RUSH: Did you hear that? The guy did step in it, and he’s supposedly a sensitive liberal. This is curious. Let’s grab audio sound bite number 22. I think guy’s misguided on a bunch of things. Now, he’s obviously caught up in stereotypes here. Stereotypes can be funny if you know how to use them, make jokes about them. Stereotypes are there for a reason. I mean, stereotypes are stereotypes ’cause they’re typical, but this was pretty bad.
This was in Phoenix at the Grace Hopper Celebration of Women in Computing. The Microsoft CEO, Satya Nadella, spoke. And during the Q&A, a moderator, in fact a member of the Microsoft board, Maria Klawe, said, “For women who aren’t comfortable with asking for a raise or who aren’t the younger you [based on Nadella’s earlier comment], let’s say, what is your advice for them?”

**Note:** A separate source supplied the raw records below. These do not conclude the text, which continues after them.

(** The donor scope an alias maps [scope] to. *)
Definition donorScope (scope : string) (alias : string * string) : option string :=
  let '(donorPrefix, targetPrefix) := alias in
  if decide (scope = targetPrefix) then Some donorPrefix
  else if starts_with (targetPrefix +:+ "/") scope
  then Some (donorPrefix +:+ str_drop (String.length targetPrefix) scope)
  else None.

Definition aliased_ops (m : JournalMatcher) (scope : string) (alias : string * string)
    : list JournalOperation :=
  match donorScope scope alias with
  | None => []
  | Some donor => ops_of m donor
  end.

(** [sort((a, b) => a.op.running.seq - b.op.running.seq)], a stable sort. *)
Definition c_seq (c : Candidate) : N := e_seq (op_running (c_op c)).

Fixpoint insert_candidate (c : Candidate) (l : list Candidate) : list Candidate :=
  match l with
  | [] => [c]
  | x :: l' => if (c_seq c <=? c_seq x)%N then c :: l else x :: insert_candidate c l'
  end.

Definition sort_candidates (l : list Candidate) : list Candidate := foldr insert_candidate [] l.

Definition candidatesOf (m : JournalMatcher) (scope : string) : list Candidate :=
  let native := map (fun op => mkCandidate op false) (ops_of m scope) in
  let aliased := concat (map (fun alias =>
    map (fun op => mkCandidate op true) (aliased_ops m scope alias)) (aliases m)) in
  match aliased with
  | [] => native
  | _ => sort_candidates (native ++ aliased)
  end.

(** ** Matching *)

Section Match.
Context {ring : KeyRing}.

(** The loop test: not consumed, comparable, and of the same key. *)
Definition eligible (used : gset N) (identity : IdentityInput) (c : Candidate) : bool :=
  negb (bool_decide (c_seq c ∈ used)) &&
  match keyFor identity (e_hashVersion (op_running (c_op c))) with
  | None => false
  | Some key => bool_decide (key = e_key (op_running (c_op c)))
  end.

(** One of the four counters of the report. *)
Inductive Counter := CHit | CMiss | CSkip | CRerun.

Definition count (m : JournalMatcher) (c : Counter) : JournalMatcher :=
  mkMatcher (byScope m) (all m) (consumed m) (resolvedRefs m) (disposition m)
    (aliasDisposition m) (aliases m)
    (hitsInternal m + match c with CHit => 1 | _ => 0 end)
    (missesInternal m + match c with CMiss => 1 | _ => 0 end)
    (skippedInternal m + match c with CSkip => 1 | _ => 0 end)
    (rerunsInternal m + match c with CRerun => 1 | _ => 0 end).

Definition consume (m : JournalMatcher) (runningSeq : N) : JournalMatcher :=
  mkMatcher (byScope m) (all m) ({[runningSeq]} ∪ consumed m) (resolvedRefs m) (disposition m)
    (aliasDisposition m) (aliases m)
    (hitsInternal m) (missesInternal m) (skippedInternal m) (rerunsInternal m).

Definition dispositionOf (m : JournalMatcher) (viaAlias : bool)
    : JournalOperation → ReplayDisposition :=
  if viaAlias then default (disposition m) (aliasDisposition m) else disposition m.

(** What a matched operation becomes, and the counter it moves. *)
Definition outcome (dispositionOf : JournalOperation → ReplayDisposition) (op : JournalOperation)
    : MatchResult * Counter :=
  let running := op_running op in
  match op_terminal op with
  | None =>
      match e_status running with
      | StSuspended => (MSkip running None, CHit)
      | StRunning =>
          match dispositionOf (mkOp running None) with
          | DSkip => (MSkip running None, CSkip)
          | _ => (MRerunDangling running, CRerun)
          end
      | _ =>
          match dispositionOf (mkOp running (Some running)) with
          | DReplay => (MReplay running running, CHit)
          | DSkip => (MSkip running (Some running), CSkip)
          | DRerun => (MRerun running, CRerun)
          end
      end
  | Some terminal =>
      match dispositionOf op with
      | DReplay => (MReplay running terminal, CHit)
      | DSkip => (MSkip running (Some terminal), CSkip)
      | DRerun => (MRerun running, CRerun)
      end
  end.

Definition candidates (m : JournalMatcher) (scope : string) (mode : MatchMode)
    : list Candidate :=
  match mode with
  | Cache => map (fun op => mkCandidate op false) (all m)
  | _ => candidatesOf m scope
  end.

Definition match_call (m : JournalMatcher) (scope : string) (identity : IdentityInput)
    (mode : MatchMode) : MatchResult * JournalMatcher :=
  match mode with
  | Never => (MLive, count m CMiss)
  | _ =>
      match find_first (eligible (consumed m) identity) (candidates m scope mode) with
      | None => (MLive, count m CMiss)
      | Some c =>
          let '(res, counter) := outcome (dispositionOf m (c_viaAlias c)) (c_op c) in
          (res, count (consume m (c_seq c)) counter)
      end
  end.

(** Whether an operation needs recovery. *)
Definition is_orphan (m : JournalMatcher) (op : JournalOperation) : bool :=
  let running := op_running op in
  if bool_decide (e_seq running ∈ consumed m) || negb (bool_decide (op_terminal op = None))
  then false
  else match e_status running with
       | StRunning => true
       | StSuspended => negb (bool_decide (e_seq running ∈ resolvedRefs m))
       | _ => false
       end.

Definition report (m : JournalMatcher) : ResumeReport :=
  mkReport (hitsInternal m) (missesInternal m) (skippedInternal m) (rerunsInternal m)
    (map (fun op => e_seq (op_running op)) (List.filter (is_orphan m) (all m))).

(** A live call of the program, and a sequence of them. *)
Record Call := mkCall { call_scope : string; call_identity : IdentityInput; call_mode : MatchMode }.

Fixpoint run_calls (m : JournalMatcher) (calls : list Call) : list MatchResult * JournalMatcher :=
  match calls with
  | [] => ([], m)
  | c :: rest =>
      let '(res, m') := match_call m (call_scope c) (call_identity c) (call_mode c) in
      let '(results, m'') := run_calls m' rest in
      (res :: results, m'')
  end.
End Match.

(** ** One call *)

(** The dispatch entry a result hands to the live call. *)
Definition result_running (r : MatchResult) : option JournalEntry :=
  match r with
  | MReplay running _ | MSkip running _ | MRerunDangling running | MRerun running => Some running
  | MLive => None
  end.

Definition result_seq (r : MatchResult) : option N := e_seq <$> result_running r.

Lemma outcome_running d op : result_running (outcome d op).1 = Some (op_running op).
Proof. unfold outcome. repeat case_match; done. Qed.

Section Theorems.
Context {ring : KeyRing}.
Implicit Types (m : JournalMatcher) (calls : list Call).

(** The two ways a call goes: live, moving the miss counter only, or served by
    the first eligible candidate, which it consumes. *)
Lemma match_call_cases m scope identity mode :
  match_call m scope identity mode = (MLive, count m CMiss) ∨
  ∃ c, find_first (eligible (consumed m) identity) (candidates m scope mode) = Some c ∧
    mode ≠ Never ∧
    match_call m scope identity mode =
      ((outcome (dispositionOf m (c_viaAlias c)) (c_op c)).1,
       count (consume m (c_seq c)) (outcome (dispositionOf m (c_viaAlias c)) (c_op c)).2).
Proof.
  unfold match_call. destruct mode; [| |by left].
  all: destruct (find_first _ _) as [c|] eqn:E; [right|by left].
  all: exists c; split_and!; [done..|].
  all: by destruct (outcome _ _).
Qed.

Lemma eligible_spec used identity c :
  eligible used identity c = true ↔
  c_seq c ∉ used ∧
  keyFor identity (e_hashVersion (op_running (c_op c))) = Some (e_key (op_running (c_op c))).
Proof.
  unfold eligible. rewrite andb_true_iff, negb_true_iff, bool_decide_eq_false.
  destruct (keyFor _ _) as [k|]; [rewrite bool_decide_eq_true|]; naive_solver.
Qed.

Lemma match_call_consumes m scope identity mode r m' :
  match_call m scope identity mode = (r, m') →
  match result_seq r with
  | None => m' = count m CMiss
  | Some s => s ∉ consumed m ∧ consumed m' = {[s]} ∪ consumed m
  end.
Proof.
  destruct (match_call_cases m scope identity mode) as [->|(c & Hf & _ & ->)];
    intros [= <- <-]; [done|].
  unfold result_seq. rewrite outcome_running. cbn.
  apply find_first_Some in Hf as [_ [Hnc _]%eligible_spec]. done.
Qed.

(** ** Sequences of calls *)

Lemma run_calls_cons m c rest :
  run_calls m (c :: rest) =
    let '(res, m') := match_call m (call_scope c) (call_identity c) (call_mode c) in
    let '(results, m'') := run_calls m' rest in (res :: results, m'').
Proof. done. Qed.

Lemma run_calls_app m a b :
  run_calls m (a ++ b) =
    let '(ra, m1) := run_calls m a in
    let '(rb, m2) := run_calls m1 b in (ra ++ rb, m2).
Proof.
  revert m. induction a as [|c a IH]; intros m; cbn; [by destruct (run_calls m b)|].
  destruct (match_call m _ _ _) as [r m']. rewrite IH.
  destruct (run_calls m' a) as [ra m1]. by destruct (run_calls m1 b).
Qed.

Lemma run_calls_consumed m calls rs m' :
  run_calls m calls = (rs, m') →
  NoDup (omap result_seq rs) ∧
  (∀ s, s ∈ consumed m' ↔ s ∈ consumed m ∨ s ∈ omap result_seq rs) ∧
  (∀ s, s ∈ omap result_seq rs → s ∉ consumed m).
Proof.
  revert m rs. induction calls as [|c calls IH]; intros m rs; cbn.
  { intros [= <- <-]. split_and!; [constructor | set_solver | set_solver]. }
  destruct (match_call m _ _ _) as [r m1] eqn:Hm. destruct (run_calls m1 calls) as [rs1 m2] eqn:Hr.
  intros [= <- <-]. apply match_call_consumes in Hm. apply IH in Hr as (Hnd & Hc & Hfresh).
  cbn. destruct (result_seq r) as [s|]; cbn.
  - destruct Hm as [Hs Hm1]. rewrite Hm1 in Hc, Hfresh. split_and!; [|set_solver..].
    constructor; [|done]. intros Hin. specialize (Hfresh s Hin). set_solver.
  - subst m1. cbn in *. split_and!; [done|set_solver..].
Qed.

(** What a miss leaves alone: everything but the miss counter. *)
Definition same_but_misses m1 m2 : Prop :=
  byScope m1 = byScope m2 ∧ all m1 = all m2 ∧ consumed m1 = consumed m2 ∧
  resolvedRefs m1 = resolvedRefs m2 ∧ disposition m1 = disposition m2 ∧
  aliasDisposition m1 = aliasDisposition m2 ∧ aliases m1 = aliases m2 ∧
  hitsInternal m1 = hitsInternal m2 ∧ skippedInternal m1 = skippedInternal m2 ∧
  rerunsInternal m1 = rerunsInternal m2.

Lemma same_but_misses_candidates m1 m2 scope mode :
  same_but_misses m1 m2 → candidates m1 scope mode = candidates m2 scope mode.
Proof.
  intros (Hb & Ha & _ & _ & _ & _ & Hal & _). destruct mode; cbn.
  2: by rewrite Ha.
  all: unfold candidatesOf, aliased_ops, ops_of; by rewrite Hb, Hal.
Qed.

Lemma match_call_same m1 m2 scope identity mode (k : N) :
  same_but_misses m1 m2 → missesInternal m1 = (missesInternal m2 + k)%N →
  let '(r1, m1') := match_call m1 scope identity mode in
  let '(r2, m2') := match_call m2 scope identity mode in
  r1 = r2 ∧ same_but_misses m1' m2' ∧ missesInternal m1' = (missesInternal m2' + k)%N.
Proof.
  intros Hs Hk. pose proof (same_but_misses_candidates m1 m2 scope mode Hs) as Hc.
  destruct Hs as (? & ? & Hcons & ? & Hd & Had & ? & ? & ? & ?).
  assert (∀ b, dispositionOf m1 b = dispositionOf m2 b) as Hdo
    by (intros []; cbn; by rewrite ?Hd, ?Had).
  unfold match_call. rewrite Hc, Hcons.
  assert (same_but_misses (count m1 CMiss) (count m2 CMiss)) by (repeat split; cbn; congruence).
  destruct mode; [| |cbn; split; [done|]; split; [done|lia]].
  all: destruct (find_first _ _) as [c|]; [|cbn; split; [done|]; split; [done|lia]].
  all: rewrite Hdo; destruct (outcome _ _) as [r k']; split; [done|].
  all: split; [repeat split; cbn; congruence | destruct k'; cbn; lia].
Qed.

Lemma run_calls_same m1 m2 calls (k : N) :
  same_but_misses m1 m2 → missesInternal m1 = (missesInternal m2 + k)%N →
  let '(r1, m1') := run_calls m1 calls in
  let '(r2, m2') := run_calls m2 calls in
  r1 = r2 ∧ same_but_misses m1' m2' ∧ missesInternal m1' = (missesInternal m2' + k)%N.
Proof.
  revert m1 m2. induction calls as [|c calls IH]; intros m1 m2 Hs Hk; cbn; [done|].
  pose proof (match_call_same m1 m2 (call_scope c) (call_identity c) (call_mode c) k Hs Hk) as Hm.
  destruct (match_call m1 _ _ _) as [r1 m1'], (match_call m2 _ _ _) as [r2 m2'].
  destruct Hm as (-> & Hs' & Hk'). specialize (IH m1' m2' Hs' Hk').
  destruct (run_calls m1' calls) as [ra ma], (run_calls m2' calls) as [rb mb].
  destruct IH as (-> & ? & ?). done.
Qed.

(** Consumption is per operation.  Over any sequence of live calls, in any
    mode, no journaled operation is handed out twice, and none that was already
    consumed is handed out at all. *)
Theorem match_never_reuses m calls :
  let rs := (run_calls m calls).1 in
  NoDup (omap result_seq rs) ∧ ∀ s, s ∈ omap result_seq rs → s ∉ consumed m.
Proof.
  destruct (run_calls m calls) as [rs m'] eqn:E.
  by destruct (run_calls_consumed _ _ _ _ E) as (? & _ & ?).
Qed.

NADELLA: It’s not really about asking for the raise, but knowing and having faith that the system will actually give you the right raises as you go along. One of the additional superpowers that, quite frankly, women who don’t ask for a raise have, because that’s good karma. It’ll come back. In the long-term efficiency, things catch up.
RUSH: So this guy was essentially saying to women: Don’t ask for it. Just be patient. Let karma take over. Let your work be your statement. Go ahead, stay out there, work hard, let karma take over, ’cause that is actually a superpower that women have, not asking for a raise. And if you do that, you’re gonna find that you’re gonna get many more raises and a lot more money over the long term because long-term efficiency, things catch up and you will be compensated. (interruption) You’re raising your hand. You have a question in there? (interruption) I never heard that.

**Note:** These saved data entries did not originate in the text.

Definition resolution_of (seq target : N) (value : json) : JournalEntry :=
  with_resolution (with_ref (base_entry seq "" "" KResolution StOk) target)
    (mkResolution target ByExternal value None None None).

Definition abandon_of (seq target : N) : JournalEntry :=
  with_abandon (with_ref (base_entry seq "" "" KAbandon StOk) target)
    (mkAbandon target 0 None None "" None None).

(** Two resolutions race for one suspension; the branch of another is abandoned. *)
Definition raced_journal : list JournalEntry :=
  [base_entry 0 "" "w" KExternal StSuspended;
   base_entry 1 "" "a" KAgent StRunning;
   base_entry 2 "agent:1" "p" KApproval StSuspended;
   resolution_of 3 0 (JStr "first");
   resolution_of 4 0 (JStr "second");
   abandon_of 5 1;
   resolution_of 6 2 (JStr "late")].

Lemma raced_journal_wf : journal_wf raced_journal.
Proof. split; repeat constructor; done. Qed.

Lemma applied_resolution_is_unique_witness :
  ∃ f, newResolutionFold any_schema raced_journal = Ok f ∧
    suspensionState f 0 = Resolved 3 (JStr "first") ∧
    classificationOf f 4 = Some (Noop 3 AlreadyResolved) ∧
    classificationOf f 6 = Some (Noop 5 TargetAbandoned).
Proof.
  eexists. split; [reflexivity|]. split; [|by split].
  edestruct (applied_resolution_is_unique any_schema raced_journal) as (ref & payload & Hr & Hp & Hs & _);
    [| reflexivity | | | |].
  - apply (bool_decide_eq_true_1 _). reflexivity.
  - do 3 right. left.
  - done.
  - done.
  - injection Hr as <-. injection Hp as <-. exact Hs.
Defined.

Lemma live_fold_is_reload_witness :
  journal_wf raced_journal ∧
  match newResolutionFold any_schema raced_journal, register_all any_schema empty_fold raced_journal with
  | Ok b, Ok l => openSuspensions b = openSuspensions l ∧ isAbandoned (abandonFold l) 2 = true
  | _, _ => False
  end.
Proof.
  split; [exact raced_journal_wf|].
  pose proof (live_fold_is_reload any_schema raced_journal raced_journal_wf) as H.
  destruct (newResolutionFold _ _) as [b|] eqn:Eb, (register_all _ _ _) as [l|] eqn:El; try done.
  destruct H as (Ha & Ho & _). split; [exact Ho|]. rewrite <- Ha.
  vm_compute in Eb. injection Eb as <-. reflexivity.
Defined.

Lemma abandon_folds_agree_witness :
  ∃ f, newResolutionFold any_schema raced_journal = Ok f ∧
    buildAbandonFold raced_journal = Ok (abandonFold f).
Proof.
  eexists. split; [reflexivity|].
  apply (abandon_folds_agree any_schema raced_journal); [exact raced_journal_wf | reflexivity |].
  intros a t Ha Ht. repeat (apply elem_of_cons in Ha as [->|Ha]; [vm_compute in Ht; try discriminate|]);
    [|by apply not_elem_of_nil in Ha].
  injection Ht as <-. done.
Defined.

(** An abandon of a suspension that a resolution closed: a noop of the
    resolution fold, coverage in the other. *)
Definition resolved_then_abandoned : list JournalEntry :=
  [base_entry 0 "" "w" KExternal StSuspended; resolution_of 1 0 JNull; abandon_of 2 0].

Lemma abandon_folds_differ :
  match newResolutionFold any_schema resolved_then_abandoned, buildAbandonFold resolved_then_abandoned with
  | Ok f, Ok g => isAbandoned (abandonFold f) 0 = false ∧ isAbandoned g 0 = true
  | _, _ => False
  end.
Proof. by split. Qed.

(** A suspension appended under an abandoned branch: open for the fold that
    was kept live, abandoned after a reload. *)
Definition suspended_under_abandoned : list JournalEntry :=
  [base_entry 0 "" "a" KAgent StRunning; abandon_of 1 0;
   base_entry 2 "agent:0" "p" KApproval StSuspended].

Lemma live_suspension_state_differs :
  match newResolutionFold any_schema suspended_under_abandoned,
        register_all any_schema empty_fold suspended_under_abandoned with
  | Ok b, Ok l => suspensionState b 2 = Abandoned 1 ∧ suspensionState l 2 = Suspended None
  | _, _ => False
  end.
Proof. by split. Qed.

I mean, I’ve heard the phrase “cream rises to the top.” And I’ve heard, “Wait around.” On this subject I’ve had every bit of advice there is. I’ve had the advice, “Do not ask for a raise. You’re only gonna become an irritating presence to the boss. Never ask for a raise.” Other people said, “You gotta go in there and assert yourself. You’ve gotta go in there and tell ’em how valuable you are. You’ve gotta make ’em pay attention to you. You’ve gotta demand a raise, not ask for it. You’ve got to go in and do it, and even if they say no, you’ve put your name in the hopper.”
And other people say, “Don’t ever do that. That’s the fastest route to getting canned. Nobody wants a troublemaker.” I’ve had people say, “Never ask for a raise and instead every day thank the boss for hiring you.” That’s Depression-era thinking. Some Baby Boomers grew up with that kind of advice from their parents because getting a job during the Depression, which was a formative event in their life, was rare. And you were to be thankful, eternally thankful to your employer for hiring you. You were to express it frequently so that the employer never, ever thought you took it for granted.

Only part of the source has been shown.